While Single Sign-On (SSO) enables centralized authentication through an Identity Provider (IdP), Multi-Factor Authentication (MFA) must be explicitly configured—usually at the IdP level. The SaaS application may support SSO but have no direct control or visibility into whether MFA was used during the authentication process.

Here’s why:

  • SSO: Delegates authentication to the IdP (e.g., Azure AD, Okta).
  • MFA: Must be configured and enforced at the IdP level. The SaaS app relies on the IdP to verify that MFA occurred.

Examples of What Could Go Wrong:

  • If the IdP is not enforcing MFA, the SaaS app will still accept the SSO token—no MFA required.
  • If the SaaS app allows fallback logins (e.g., local credentials), MFA must be configured separately for those.

Best Practice:

Enforce MFA at the IdP and configure the SaaS application to only allow login via SSO where possible.
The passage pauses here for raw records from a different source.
(* ===== verification/ExecApprovalProps.v ===== *)
(** Properties of the approval decision: what can run without asking, what can
    never run, and which prompts are shown. *)

From S2P Require Import Prelude PathUris FsPolicy ExecPolicy ExecPolicyProps PolicyFile PolicyFileProps PolicyAmend DangerousCommand ExecApproval.

#[local] Opaque str.

(** ** Decisions *)

Lemma strictest_allow ds : strictest ds = Allow ↔ ∀ d, d ∈ ds → d = Allow.
Proof.
  split.
  - intros Hs d Hd. apply strictest_upper in Hd. rewrite Hs in Hd. destruct d; simpl in *; [done|lia..].
  - induction ds as [|d ds IH]; [done|]. intros Hall. simpl.
    rewrite (Hall d) by (by left). rewrite decision_max_allow. apply IH. intros d' Hd'.
    apply Hall. by right.
Qed.

Lemma strictest_forbidden ds : Forbidden ∈ ds → strictest ds = Forbidden.
Proof. intros Hd%strictest_upper. simpl in Hd. destruct (strictest ds); simpl in *; [lia..|done]. Qed.

(** ** The rules that count for a request *)

Lemma filter_entries_rules (m : rule_map) prog r :
  r ∈ default [] (multimap_extend ∅
        (filter (λ e : rstr * PrefixRule, rule_decision e.2 ≠ Allow) (multimap_entries m)) !! prog)
  ↔ r ∈ default [] (m !! prog) ∧ rule_decision r ≠ Allow.
Proof.
  rewrite multimap_extend_lookup, lookup_empty. simpl.
  rewrite <- (multimap_entries_filter m prog), !list_elem_of_fmap.
  setoid_rewrite list_elem_of_filter. setoid_rewrite list_elem_of_filter.
  split; [intros ([k r'] & -> & Hk & Hd & Hin)|intros [([k r'] & -> & Hk & Hin) Hd]];
    simpl in *; [split; [|done]|]; exists (k, r'); auto.
Qed.

(** A rule counts for a request when it is in the environment's policy, or in
    the user's and not an allowing rule that the model is not to be given. *)
Lemma rules_for_environment p env allow prog r :
  r ∈ rules_of (current_for_environment p env allow) prog ↔
  (r ∈ rules_of p prog ∧ (allow = Honor ∨ rule_decision r ≠ Allow)) ∨
  ∃ o, env = Some o ∧ r ∈ rules_of o prog.
Proof.
  assert (r ∈ rules_of (current_for_prefix_rules p allow) prog ↔
          r ∈ rules_of p prog ∧ (allow = Honor ∨ rule_decision r ≠ Allow)) as Hp.
  { destruct allow; simpl; [naive_solver|]. rewrite filter_entries_rules. naive_solver. }
  unfold current_for_environment. destruct env as [o|].
  - rewrite merge_overlay_rules, elem_of_app, Hp. naive_solver.
  - rewrite Hp. naive_solver.
Qed.

Section approval_props.
Context `{PolicyTools, ShellTools, FileUrls, ShellPaths, CommandParsers}.

(** The policy, the heuristics and the evaluation of a request. *)
Abbreviation request_policy pol req :=
  (current_for_environment pol (req_environment_policy req) (req_allow_prefix_rules req)).
Abbreviation request_matches pol req cmds platform :=
  (segment_matches (request_policy pol req) (request_fallback req (command_origin cmds) platform)
     match_options (commands cmds)).

Lemma create_eq pol req cmds platform :
  commands cmds ≠ [] →
  let p := request_policy pol req in
  let e := mkEvaluation (strictest (match_decision <$> request_matches pol req cmds platform))
             (request_matches pol req cmds platform) in
  check_multiple_with_options p (commands cmds)
    (request_fallback req (command_origin cmds) platform) match_options = Some e ∧
  create_exec_approval_requirement_for_parsed_commands pol req cmds platform =
  Some (requirement_for_evaluation req p cmds platform e (requested_amendment req p cmds platform e)).
Proof.
  intros Hne. unfold create_exec_approval_requirement_for_parsed_commands.
  rewrite check_multiple_eq by done. done.
Qed.

Lemma elem_of_request_matches pol req cmds platform m :
  m ∈ request_matches pol req cmds platform ↔
  ∃ cmd, cmd ∈ commands cmds ∧
    m ∈ matches_for_command_with_options (request_policy pol req) cmd
          (Some (request_fallback req (command_origin cmds) platform)) match_options.
Proof. unfold segment_matches. rewrite list_elem_of_bind. naive_solver. Qed.

Lemma matches_with_fallback p cmd fallback options m :
  m ∈ matches_for_command_with_options p cmd (Some fallback) options ↔
  m ∈ matched_rules_of p options cmd ∨
  matched_rules_of p options cmd = [] ∧ m = HeuristicsRuleMatch cmd (fallback cmd).
Proof.
  unfold matches_for_command_with_options.
  destruct (matched_rules_of p options cmd) as [|m' ms]; simpl; [|naive_solver].
  rewrite list_elem_of_singleton. set_solver.
Qed.

(** Rules match as policy matches. *)
Lemma matched_rule_is_policy_match p options cmd m :
  m ∈ matched_rules_of p options cmd → is_policy_match m = true.
Proof.
  assert (∀ r c m, rule_matches r c = Some m → is_policy_match m = true) as Hr.
  { intros r c m'. unfold rule_matches. by destruct (matches_prefix _ _); [intros [= <-]|]. }
  unfold matched_rules_of. case_match.
  - intros (f & args & r & -> & _ & Hm)%elem_of_exact. by eapply Hr.
  - destruct (resolve_host_executables options); [|by intros ?%elem_of_nil].
    rewrite host_rules_default. destruct cmd as [|f args]; [by intros ?%elem_of_nil|].
    destruct (absolute_path f ≫= _) as [[program basename]|]; [|by intros ?%elem_of_nil].
    case_match; [by intros ?%elem_of_nil|].
    intros (m' & -> & (r & _ & Hm)%list_elem_of_omap)%list_elem_of_fmap.
    apply Hr in Hm. by destruct m'.
Qed.

(** A forbidding rule always wins: if a rule of the user's policy or of the
    environment's policy forbids a prefix of some segment of the command, the
    command is forbidden, whatever the other rules, the approval policy, the
    permissions and the model are. *)
Theorem forbidding_rule_wins (pol : Policy) (req : ExecApprovalRequest) (cmds : ExecPolicyCommands)
    (platform : DangerousCommandPlatform) (first : rstr) (args : list rstr) (r : PrefixRule)
    (m : RuleMatch) :
  first :: args ∈ commands cmds →
  r ∈ rules_of pol first ∨ (∃ o, req_environment_policy req = Some o ∧ r ∈ rules_of o first) →
  rule_decision r = Forbidden →
  rule_matches r (first :: args) = Some m →
  ∃ reason, create_exec_approval_requirement_for_parsed_commands pol req cmds platform
            = Some (ForbiddenBecause reason).
Proof.
  intros Hin Hr Hd Hm. destruct (create_eq pol req cmds platform) as [_ ->]; [by intros E; rewrite E in Hin; apply elem_of_nil in Hin|].
  unfold requirement_for_evaluation. cbn [eval_decision]. rewrite strictest_forbidden; [by eexists|].
  apply list_elem_of_fmap. exists m. split.
  { unfold rule_matches in Hm. destruct (matches_prefix _ _); [|done]. by injection Hm as <-. }
  apply elem_of_request_matches. exists (first :: args). split; [done|].
  apply matches_with_fallback. left.
  assert (m ∈ default [] (match_exact_rules (request_policy pol req) (first :: args))) as Hx.
  { apply elem_of_exact. exists first, args, r. split_and!; [done| |done].
    apply rules_for_environment. rewrite Hd. naive_solver. }
  unfold matched_rules_of. by destruct (default [] (match_exact_rules _ _)); [apply elem_of_nil in Hx|].
Qed.

Lemma bypasses_sandbox_true p cmds :
  bypasses_sandbox p cmds = true ↔
  ∀ cmd, cmd ∈ cmds → ∃ m, m ∈ matched_rules_of p match_options cmd ∧ match_decision m = Allow.
Proof.
  unfold bypasses_sandbox. rewrite forallb_forall. setoid_rewrite existsb_exists.
  unfold matches_for_command_with_options, policy_match_with.
  setoid_rewrite <- list_elem_of_In. split; intros Hall cmd Hc.
  - destruct (Hall cmd Hc) as (m & Hm & Hd). reflect_bools. eauto.
  - destruct (Hall cmd Hc) as (m & Hm & Hd). exists m. split; [done|].
    rewrite (matched_rule_is_policy_match _ _ _ _ Hm). by apply bool_decide_eq_true_2.
Qed.

Lemma create_nonempty pol req cmds platform r :
  create_exec_approval_requirement_for_parsed_commands pol req cmds platform = Some r →
  commands cmds ≠ [].
Proof.
  intros Hc E. unfold create_exec_approval_requirement_for_parsed_commands,
    check_multiple_with_options in Hc. by rewrite E in Hc.
Qed.

(** When the requirement is to skip, everything that matched allows. *)
Lemma skip_inv pol req cmds platform b a :
  create_exec_approval_requirement_for_parsed_commands pol req cmds platform = Some (Skip b a) →
  strictest (match_decision <$> request_matches pol req cmds platform) = Allow ∧
  b = bypasses_sandbox (request_policy pol req) (commands cmds).
Proof.
  intros Hc. pose proof (create_nonempty _ _ _ _ _ Hc) as Hne.
  destruct (create_eq pol req cmds platform Hne) as [_ Heq]. rewrite Heq in Hc.
  unfold requirement_for_evaluation in Hc. cbn [eval_decision] in Hc.
  destruct (strictest _) eqn:Es; [|by destruct (prompt_is_rejected_by_policy _ _); [case_match|]|done].
  by injection Hc as <- _.
Qed.

Lemma skip_all_allow pol req cmds platform b a cmd m :
  create_exec_approval_requirement_for_parsed_commands pol req cmds platform = Some (Skip b a) →
  cmd ∈ commands cmds →
  m ∈ matches_for_command_with_options (request_policy pol req) cmd
        (Some (request_fallback req (command_origin cmds) platform)) match_options →
  match_decision m = Allow.
Proof.
  intros [Hs _]%skip_inv Hin Hm. apply (proj1 (strictest_allow _) Hs), list_elem_of_fmap.
  exists m. split; [done|]. apply elem_of_request_matches. eauto.
Qed.

(** C14: what runs without approval was allowed: if the requirement is to skip
    approval, every rule that matches a segment allows it and every segment that
    no rule matches is allowed by the heuristics; and the sandbox is bypassed
    exactly when every segment is matched by a rule. *)
Theorem skip_means_allowed (pol : Policy) (req : ExecApprovalRequest) (cmds : ExecPolicyCommands)
    (platform : DangerousCommandPlatform) (bypass : bool) (a : option ExecPolicyAmendment) :
  create_exec_approval_requirement_for_parsed_commands pol req cmds platform = Some (Skip bypass a) →
  let p := request_policy pol req in
  (∀ cmd m, cmd ∈ commands cmds → m ∈ matched_rules_of p match_options cmd →
     match_decision m = Allow) ∧
  (∀ cmd, cmd ∈ commands cmds → matched_rules_of p match_options cmd = [] →
     request_fallback req (command_origin cmds) platform cmd = Allow) ∧
  (bypass = true ↔ ∀ cmd, cmd ∈ commands cmds → matched_rules_of p match_options cmd ≠ []).
Proof.
  intros Hc. cbv zeta. split_and!.
  - intros cmd m Hin Hm. eapply skip_all_allow; [done..|]. apply matches_with_fallback. by left.
  - intros cmd Hin Hn. eapply (skip_all_allow _ _ _ _ _ _ cmd (HeuristicsRuleMatch cmd _)); [done..|].
    apply matches_with_fallback. by right.
  - pose proof (skip_inv _ _ _ _ _ _ Hc) as [_ ->]. rewrite bypasses_sandbox_true. split.
    + intros Hall cmd Hin Hn. destruct (Hall cmd Hin) as (m & Hm & _). rewrite Hn in Hm.
      by apply elem_of_nil in Hm.
    + intros Hall cmd Hin. destruct (matched_rules_of (request_policy pol req) match_options cmd) as [|m ms'] eqn:E;
        [by apply Hall in E|]. exists m. split; [by left|].
      eapply (skip_all_allow _ _ _ _ _ _ cmd); [done..|]. apply matches_with_fallback. left. rewrite E. by left.
Qed.

(** A dangerous command never runs unasked: if the classifier flags a segment
    and no rule matches it, the command needs approval or is forbidden, and it
    is forbidden when prompts are never shown. *)
Theorem dangerous_never_skips (pol : Policy) (req : ExecApprovalRequest) (cmds : ExecPolicyCommands)
    (platform : DangerousCommandPlatform) (cmd : list rstr) :
  cmd ∈ commands cmds →
  is_Some (dangerous_command_match_for_origin cmd (command_origin cmds) platform) →
  matched_rules_of (request_policy pol req) match_options cmd = [] →
  (∀ bypass a, create_exec_approval_requirement_for_parsed_commands pol req cmds platform
               ≠ Some (Skip bypass a)) ∧
  (req_approval_policy req = Never →
   ∃ reason, create_exec_approval_requirement_for_parsed_commands pol req cmds platform
             = Some (ForbiddenBecause reason)).
Proof.
  intros Hin Hd Hn.
  set (m := HeuristicsRuleMatch cmd (request_fallback req (command_origin cmds) platform cmd)).
  assert (m ∈ matches_for_command_with_options (request_policy pol req) cmd
        (Some (request_fallback req (command_origin cmds) platform)) match_options) as Hm
    by (apply matches_with_fallback; by right).
  assert (match_decision m = match req_approval_policy req with Never => Forbidden | _ => Prompt end) as Ed.
  { simpl. unfold request_fallback, render_decision_for_unmatched_command_for_platform. simpl.
    rewrite bool_decide_eq_true_2 by done. by destruct (req_approval_policy req). }
  split.
  - intros b a Hc. pose proof (skip_all_allow _ _ _ _ _ _ _ _ Hc Hin Hm) as Ha.
    rewrite Ed in Ha. by destruct (req_approval_policy req).
  - intros Hnever. rewrite Hnever in Ed.
    destruct (create_eq pol req cmds platform) as [_ ->]; [by intros E; rewrite E in Hin; apply elem_of_nil in Hin|].
    unfold requirement_for_evaluation. cbn [eval_decision].
    rewrite strictest_forbidden; [by eexists|]. apply list_elem_of_fmap. exists m. split; [done|].
    apply elem_of_request_matches. eauto.
Qed.

(** A user who does not want prompts gets none: when approval is never asked, or
    granular approval rejects both kinds of prompt, no command needs approval,
    and when only one kind is rejected, only the other is shown. *)
Theorem rejected_prompts_never_shown (pol : Policy) (req : ExecApprovalRequest)
    (cmds : ExecPolicyCommands) (platform : DangerousCommandPlatform) (reason : option rstr)
    (a : option ExecPolicyAmendment) :
  create_exec_approval_requirement_for_parsed_commands pol req cmds platform
    = Some (NeedsApproval reason a) →
  req_approval_policy req ≠ Never ∧
  ∀ config, req_approval_policy req = Granular config →
    if existsb (policy_match_with Prompt) (request_matches pol req cmds platform)
    then granular_rules config = true else sandbox_approval config = true.
Proof.
  intros Hc. pose proof (create_nonempty _ _ _ _ _ Hc) as Hne. revert Hc.
  destruct (create_eq pol req cmds platform Hne) as [_ ->].
  unfold requirement_for_evaluation. cbn [eval_decision eval_matched_rules].
  destruct (strictest _); [done| |done].
  destruct (existsb (policy_match_with Prompt) _) eqn:Ep;
    (destruct (req_approval_policy req) as [| |config|] eqn:Ea; simpl; try done; [..|
      destruct (granular_rules config) eqn:Eg, (sandbox_approval config) eqn:Es; simpl; try done]);
    intros _; (split; [done|]); intros config' [= <-]; done.
Qed.
End approval_props.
Q2: How does MFA work in an IdP-Initiated SSO flow?

Flow Overview:

User → IdP → MFA Prompt → SSO Token → SaaS App → Authenticated Session

Step-by-Step:

  1. User navigates to the IdP portal (e.g., Okta, Azure AD) and selects the SaaS app.
  2. User enters their credentials (username/password) at the IdP login screen.
  3. If MFA is enabled, the IdP challenges the user (via app, SMS, FIDO2 key, etc.).
  4. Upon successful MFA, the IdP issues a signed token (SAML or OIDC).
  5. The token is posted to the SaaS application (Service Provider).
  6. The SaaS app validates the token and grants access.

Important Note:

The SaaS application never sees the MFA step. It trusts the IdP and acts only on the received token.

Q3: How does MFA work in an SP-Initiated SSO flow?

Flow Overview:

User → SaaS App → Redirect to IdP → MFA Prompt → SSO Token → SaaS App → Authenticated Session

Step-by-Step:

  1. User starts at the SaaS application login page (e.g., Salesforce).
  2. The SaaS app redirects the user to the IdP’s SSO endpoint with an authentication request.
  3. The user enters their credentials at the IdP.
  4. The IdP enforces MFA if configured, challenging the user appropriately.
  5. Once authentication + MFA is complete, the IdP issues a signed token.
  6. The user is redirected back to the SaaS app with the token.
  7. The SaaS app validates the token and grants access.

Conclusion:

Just like in IdP-initiated flows, MFA is fully decoupled from the SaaS app. The app relies on the IdP for enforcing MFA.

Q4: Summary – Where Should MFA Be Enforced?

MFA should always be enforced at the IdP, not the SaaS application. Whether the flow is IdP-initiated or SP-initiated, the SaaS app only receives a token after authentication and cannot verify if MFA occurred unless the IdP enforces it.

Best Practices:

  • Enforce MFA at the Identity Provider using conditional access policies.
  • Disable non-SSO login paths in the SaaS app to prevent bypassing the IdP.
  • Use short-lived, signed tokens with proper audience and issuer validation.
  • Audit login flows in both the IdP and SaaS platform to confirm MFA was applied.